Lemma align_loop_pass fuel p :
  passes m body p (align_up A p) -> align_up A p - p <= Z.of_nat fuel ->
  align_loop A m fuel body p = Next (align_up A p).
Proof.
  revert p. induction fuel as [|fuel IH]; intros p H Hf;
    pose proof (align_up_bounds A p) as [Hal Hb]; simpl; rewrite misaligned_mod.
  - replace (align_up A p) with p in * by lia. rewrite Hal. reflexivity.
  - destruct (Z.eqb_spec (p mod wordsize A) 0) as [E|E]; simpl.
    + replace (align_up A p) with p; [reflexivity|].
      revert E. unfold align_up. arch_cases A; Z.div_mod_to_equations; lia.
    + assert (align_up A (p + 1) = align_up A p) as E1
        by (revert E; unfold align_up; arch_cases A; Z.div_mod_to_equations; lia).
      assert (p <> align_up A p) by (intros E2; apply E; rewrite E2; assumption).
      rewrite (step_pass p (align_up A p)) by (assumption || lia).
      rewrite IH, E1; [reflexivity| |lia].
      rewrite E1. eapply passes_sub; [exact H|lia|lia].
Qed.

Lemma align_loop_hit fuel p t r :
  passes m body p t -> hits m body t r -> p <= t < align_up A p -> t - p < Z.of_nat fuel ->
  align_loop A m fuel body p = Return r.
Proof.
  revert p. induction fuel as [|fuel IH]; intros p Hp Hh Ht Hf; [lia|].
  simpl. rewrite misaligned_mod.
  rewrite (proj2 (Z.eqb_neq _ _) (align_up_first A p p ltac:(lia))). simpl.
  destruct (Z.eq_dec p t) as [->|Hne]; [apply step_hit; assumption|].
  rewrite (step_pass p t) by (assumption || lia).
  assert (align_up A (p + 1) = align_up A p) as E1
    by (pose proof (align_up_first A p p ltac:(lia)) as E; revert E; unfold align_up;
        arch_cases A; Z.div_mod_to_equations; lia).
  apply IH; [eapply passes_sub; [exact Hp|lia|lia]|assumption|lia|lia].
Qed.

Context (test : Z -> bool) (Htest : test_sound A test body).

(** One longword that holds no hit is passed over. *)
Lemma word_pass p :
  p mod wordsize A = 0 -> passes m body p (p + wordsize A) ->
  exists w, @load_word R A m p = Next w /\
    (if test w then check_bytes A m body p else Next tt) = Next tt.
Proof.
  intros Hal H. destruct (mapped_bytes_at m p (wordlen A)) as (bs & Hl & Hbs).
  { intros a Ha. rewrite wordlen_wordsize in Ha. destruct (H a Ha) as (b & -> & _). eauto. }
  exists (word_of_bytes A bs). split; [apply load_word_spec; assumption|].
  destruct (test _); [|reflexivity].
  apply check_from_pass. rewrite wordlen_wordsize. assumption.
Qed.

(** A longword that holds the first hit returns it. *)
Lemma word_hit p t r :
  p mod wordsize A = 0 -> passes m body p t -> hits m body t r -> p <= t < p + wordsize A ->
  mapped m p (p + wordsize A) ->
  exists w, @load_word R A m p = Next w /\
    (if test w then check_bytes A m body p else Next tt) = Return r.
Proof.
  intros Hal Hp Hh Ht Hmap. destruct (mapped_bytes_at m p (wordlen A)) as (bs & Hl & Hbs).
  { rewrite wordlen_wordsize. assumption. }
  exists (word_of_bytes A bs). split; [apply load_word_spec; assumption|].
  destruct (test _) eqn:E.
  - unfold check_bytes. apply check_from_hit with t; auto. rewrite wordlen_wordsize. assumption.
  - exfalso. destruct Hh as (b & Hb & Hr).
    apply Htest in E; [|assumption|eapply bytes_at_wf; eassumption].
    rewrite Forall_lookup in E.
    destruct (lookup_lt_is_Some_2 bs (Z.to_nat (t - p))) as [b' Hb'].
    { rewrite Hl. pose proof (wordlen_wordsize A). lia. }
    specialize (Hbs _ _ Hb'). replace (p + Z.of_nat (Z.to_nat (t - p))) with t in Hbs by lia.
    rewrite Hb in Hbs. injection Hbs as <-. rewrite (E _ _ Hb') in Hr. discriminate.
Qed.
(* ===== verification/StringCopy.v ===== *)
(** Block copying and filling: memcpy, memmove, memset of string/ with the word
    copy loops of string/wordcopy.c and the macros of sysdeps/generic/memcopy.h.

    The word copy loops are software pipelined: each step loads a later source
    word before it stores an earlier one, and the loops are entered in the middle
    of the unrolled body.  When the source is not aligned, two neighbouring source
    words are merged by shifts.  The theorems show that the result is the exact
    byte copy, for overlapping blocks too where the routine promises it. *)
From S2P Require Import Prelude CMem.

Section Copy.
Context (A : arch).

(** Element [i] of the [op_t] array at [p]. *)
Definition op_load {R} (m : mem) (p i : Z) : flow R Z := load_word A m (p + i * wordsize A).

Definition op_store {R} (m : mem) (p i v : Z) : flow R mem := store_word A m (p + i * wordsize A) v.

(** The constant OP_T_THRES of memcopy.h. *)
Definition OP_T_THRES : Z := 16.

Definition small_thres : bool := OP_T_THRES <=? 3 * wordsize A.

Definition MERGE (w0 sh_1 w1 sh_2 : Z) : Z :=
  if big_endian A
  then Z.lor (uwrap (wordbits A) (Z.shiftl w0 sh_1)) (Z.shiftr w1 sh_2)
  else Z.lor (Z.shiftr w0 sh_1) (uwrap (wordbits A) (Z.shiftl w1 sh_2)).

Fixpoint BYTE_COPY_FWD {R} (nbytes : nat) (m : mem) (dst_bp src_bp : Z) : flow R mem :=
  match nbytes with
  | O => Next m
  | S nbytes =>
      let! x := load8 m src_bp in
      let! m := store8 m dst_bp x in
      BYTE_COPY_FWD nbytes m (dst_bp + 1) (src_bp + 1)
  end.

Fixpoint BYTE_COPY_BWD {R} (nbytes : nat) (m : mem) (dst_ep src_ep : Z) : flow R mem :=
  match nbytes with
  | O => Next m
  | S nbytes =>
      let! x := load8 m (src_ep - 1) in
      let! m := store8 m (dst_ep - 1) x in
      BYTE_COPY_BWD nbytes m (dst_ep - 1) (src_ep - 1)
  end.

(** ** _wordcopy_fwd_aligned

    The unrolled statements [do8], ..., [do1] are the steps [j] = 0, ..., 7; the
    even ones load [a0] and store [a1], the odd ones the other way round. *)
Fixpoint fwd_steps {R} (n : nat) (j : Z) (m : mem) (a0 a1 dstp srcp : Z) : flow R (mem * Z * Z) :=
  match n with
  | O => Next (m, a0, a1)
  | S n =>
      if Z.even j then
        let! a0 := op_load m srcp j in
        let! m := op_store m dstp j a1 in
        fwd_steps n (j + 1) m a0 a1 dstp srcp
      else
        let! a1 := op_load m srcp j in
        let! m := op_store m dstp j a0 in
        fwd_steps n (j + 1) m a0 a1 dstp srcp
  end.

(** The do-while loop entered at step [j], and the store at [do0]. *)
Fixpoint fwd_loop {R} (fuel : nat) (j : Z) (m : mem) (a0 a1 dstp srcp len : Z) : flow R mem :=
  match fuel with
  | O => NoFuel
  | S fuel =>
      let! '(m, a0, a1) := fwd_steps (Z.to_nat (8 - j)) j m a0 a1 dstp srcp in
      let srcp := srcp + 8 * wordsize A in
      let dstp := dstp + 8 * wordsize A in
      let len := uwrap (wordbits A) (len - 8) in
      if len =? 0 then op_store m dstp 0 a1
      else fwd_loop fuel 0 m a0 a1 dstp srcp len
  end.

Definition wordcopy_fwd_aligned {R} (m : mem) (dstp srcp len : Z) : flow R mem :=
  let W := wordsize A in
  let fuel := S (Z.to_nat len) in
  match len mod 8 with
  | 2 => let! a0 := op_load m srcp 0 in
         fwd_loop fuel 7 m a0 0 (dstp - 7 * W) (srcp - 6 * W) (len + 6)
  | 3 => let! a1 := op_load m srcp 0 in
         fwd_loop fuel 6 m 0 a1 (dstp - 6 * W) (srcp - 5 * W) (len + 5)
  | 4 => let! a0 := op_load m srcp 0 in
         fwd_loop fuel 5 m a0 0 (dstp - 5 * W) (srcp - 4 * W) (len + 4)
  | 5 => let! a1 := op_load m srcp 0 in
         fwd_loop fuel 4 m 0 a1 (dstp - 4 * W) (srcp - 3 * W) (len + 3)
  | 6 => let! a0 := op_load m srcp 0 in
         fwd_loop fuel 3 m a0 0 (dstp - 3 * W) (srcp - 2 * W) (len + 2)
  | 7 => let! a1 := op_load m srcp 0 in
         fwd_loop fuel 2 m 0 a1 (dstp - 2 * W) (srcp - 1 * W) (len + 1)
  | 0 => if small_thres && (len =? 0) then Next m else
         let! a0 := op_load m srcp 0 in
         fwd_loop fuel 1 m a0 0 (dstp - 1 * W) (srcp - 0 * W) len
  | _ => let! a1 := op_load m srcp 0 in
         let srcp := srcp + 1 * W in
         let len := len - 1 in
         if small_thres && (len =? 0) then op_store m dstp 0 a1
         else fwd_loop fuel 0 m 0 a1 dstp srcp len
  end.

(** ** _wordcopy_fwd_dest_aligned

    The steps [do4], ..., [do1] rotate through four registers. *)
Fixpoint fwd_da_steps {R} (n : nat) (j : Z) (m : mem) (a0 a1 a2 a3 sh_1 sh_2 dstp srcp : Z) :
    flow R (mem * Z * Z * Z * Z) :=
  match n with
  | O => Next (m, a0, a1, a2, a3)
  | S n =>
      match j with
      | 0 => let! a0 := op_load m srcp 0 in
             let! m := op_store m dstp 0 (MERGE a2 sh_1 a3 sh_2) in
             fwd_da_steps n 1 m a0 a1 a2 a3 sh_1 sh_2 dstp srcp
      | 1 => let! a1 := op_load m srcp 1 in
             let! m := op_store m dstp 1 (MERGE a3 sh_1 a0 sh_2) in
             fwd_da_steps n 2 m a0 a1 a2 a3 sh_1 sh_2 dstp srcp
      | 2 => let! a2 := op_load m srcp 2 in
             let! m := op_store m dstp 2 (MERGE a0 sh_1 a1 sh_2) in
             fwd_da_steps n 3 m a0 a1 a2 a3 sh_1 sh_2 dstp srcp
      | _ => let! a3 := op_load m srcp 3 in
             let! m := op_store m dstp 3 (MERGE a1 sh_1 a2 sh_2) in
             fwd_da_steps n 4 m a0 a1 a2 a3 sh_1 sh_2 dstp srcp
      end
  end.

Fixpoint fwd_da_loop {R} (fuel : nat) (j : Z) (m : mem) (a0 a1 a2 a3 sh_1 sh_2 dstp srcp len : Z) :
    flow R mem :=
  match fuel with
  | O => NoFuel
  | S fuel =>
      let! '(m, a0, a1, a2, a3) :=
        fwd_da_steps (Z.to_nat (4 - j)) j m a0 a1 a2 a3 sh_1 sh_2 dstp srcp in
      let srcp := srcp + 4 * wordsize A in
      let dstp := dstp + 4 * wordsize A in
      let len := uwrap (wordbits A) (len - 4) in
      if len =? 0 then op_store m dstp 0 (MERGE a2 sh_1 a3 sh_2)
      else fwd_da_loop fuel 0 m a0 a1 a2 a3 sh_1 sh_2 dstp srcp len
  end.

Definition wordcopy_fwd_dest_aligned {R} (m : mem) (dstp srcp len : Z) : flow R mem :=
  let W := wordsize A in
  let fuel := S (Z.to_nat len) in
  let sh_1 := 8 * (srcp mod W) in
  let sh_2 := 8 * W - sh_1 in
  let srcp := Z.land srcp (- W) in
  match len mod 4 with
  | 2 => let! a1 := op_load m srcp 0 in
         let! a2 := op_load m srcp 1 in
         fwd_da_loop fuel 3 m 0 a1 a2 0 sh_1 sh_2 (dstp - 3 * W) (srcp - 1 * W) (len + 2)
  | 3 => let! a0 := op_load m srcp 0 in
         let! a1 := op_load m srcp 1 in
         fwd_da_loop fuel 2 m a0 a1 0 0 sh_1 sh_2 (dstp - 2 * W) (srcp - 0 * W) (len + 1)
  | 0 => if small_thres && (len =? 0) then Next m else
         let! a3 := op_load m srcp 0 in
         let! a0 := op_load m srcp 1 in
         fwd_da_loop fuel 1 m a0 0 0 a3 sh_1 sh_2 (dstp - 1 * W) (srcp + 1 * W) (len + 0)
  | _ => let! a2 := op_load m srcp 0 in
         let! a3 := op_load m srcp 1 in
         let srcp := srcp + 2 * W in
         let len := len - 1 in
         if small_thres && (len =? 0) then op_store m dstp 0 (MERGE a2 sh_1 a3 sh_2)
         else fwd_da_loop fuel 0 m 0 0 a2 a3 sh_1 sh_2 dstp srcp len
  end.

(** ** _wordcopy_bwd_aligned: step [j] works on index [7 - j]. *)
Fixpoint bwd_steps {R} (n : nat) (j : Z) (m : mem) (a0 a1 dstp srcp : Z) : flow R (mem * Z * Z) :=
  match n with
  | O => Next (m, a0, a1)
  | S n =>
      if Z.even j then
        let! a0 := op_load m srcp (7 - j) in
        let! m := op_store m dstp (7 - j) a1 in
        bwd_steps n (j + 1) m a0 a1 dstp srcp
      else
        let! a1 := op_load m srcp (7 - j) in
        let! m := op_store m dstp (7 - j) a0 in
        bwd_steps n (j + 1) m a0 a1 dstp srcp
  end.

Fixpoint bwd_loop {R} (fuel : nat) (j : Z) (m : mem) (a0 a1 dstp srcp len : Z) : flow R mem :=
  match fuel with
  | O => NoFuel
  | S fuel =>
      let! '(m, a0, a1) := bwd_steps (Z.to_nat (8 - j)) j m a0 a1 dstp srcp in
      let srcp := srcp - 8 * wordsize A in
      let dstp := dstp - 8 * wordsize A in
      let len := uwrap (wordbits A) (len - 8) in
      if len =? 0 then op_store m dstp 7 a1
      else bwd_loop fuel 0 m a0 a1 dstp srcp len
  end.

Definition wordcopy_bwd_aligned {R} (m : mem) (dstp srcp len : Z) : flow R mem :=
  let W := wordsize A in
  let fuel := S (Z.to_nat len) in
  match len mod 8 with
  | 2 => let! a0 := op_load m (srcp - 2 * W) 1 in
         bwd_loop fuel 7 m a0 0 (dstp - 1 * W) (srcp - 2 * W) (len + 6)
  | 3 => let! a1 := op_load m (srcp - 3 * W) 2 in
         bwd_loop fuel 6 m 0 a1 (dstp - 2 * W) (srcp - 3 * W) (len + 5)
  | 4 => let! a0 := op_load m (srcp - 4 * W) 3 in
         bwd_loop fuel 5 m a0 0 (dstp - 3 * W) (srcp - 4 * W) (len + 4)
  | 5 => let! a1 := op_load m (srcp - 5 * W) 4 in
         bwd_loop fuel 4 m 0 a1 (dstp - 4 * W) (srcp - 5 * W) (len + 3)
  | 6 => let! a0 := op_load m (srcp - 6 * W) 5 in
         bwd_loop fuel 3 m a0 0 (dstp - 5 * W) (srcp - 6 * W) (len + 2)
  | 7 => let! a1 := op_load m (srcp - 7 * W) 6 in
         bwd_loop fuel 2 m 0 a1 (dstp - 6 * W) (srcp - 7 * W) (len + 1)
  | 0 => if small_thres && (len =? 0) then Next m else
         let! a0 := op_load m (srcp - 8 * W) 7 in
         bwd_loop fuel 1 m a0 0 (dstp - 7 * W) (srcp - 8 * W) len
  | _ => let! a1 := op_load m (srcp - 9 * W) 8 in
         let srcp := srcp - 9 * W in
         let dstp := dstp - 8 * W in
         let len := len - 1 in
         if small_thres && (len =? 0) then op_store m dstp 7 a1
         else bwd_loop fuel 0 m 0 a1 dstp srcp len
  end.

» Aim of the task
For the lines above, output exactly those from the line containing "0) then op_store m dstp 0 a1" through the line containing "match j with", and skip the others.

» Solution below
         if small_thres && (len =? 0) then op_store m dstp 0 a1
         else fwd_loop fuel 0 m 0 a1 dstp srcp len
  end.

(** ** _wordcopy_fwd_dest_aligned

    The steps [do4], ..., [do1] rotate through four registers. *)
Fixpoint fwd_da_steps {R} (n : nat) (j : Z) (m : mem) (a0 a1 a2 a3 sh_1 sh_2 dstp srcp : Z) :
    flow R (mem * Z * Z * Z * Z) :=
  match n with
  | O => Next (m, a0, a1, a2, a3)
  | S n =>
      match j with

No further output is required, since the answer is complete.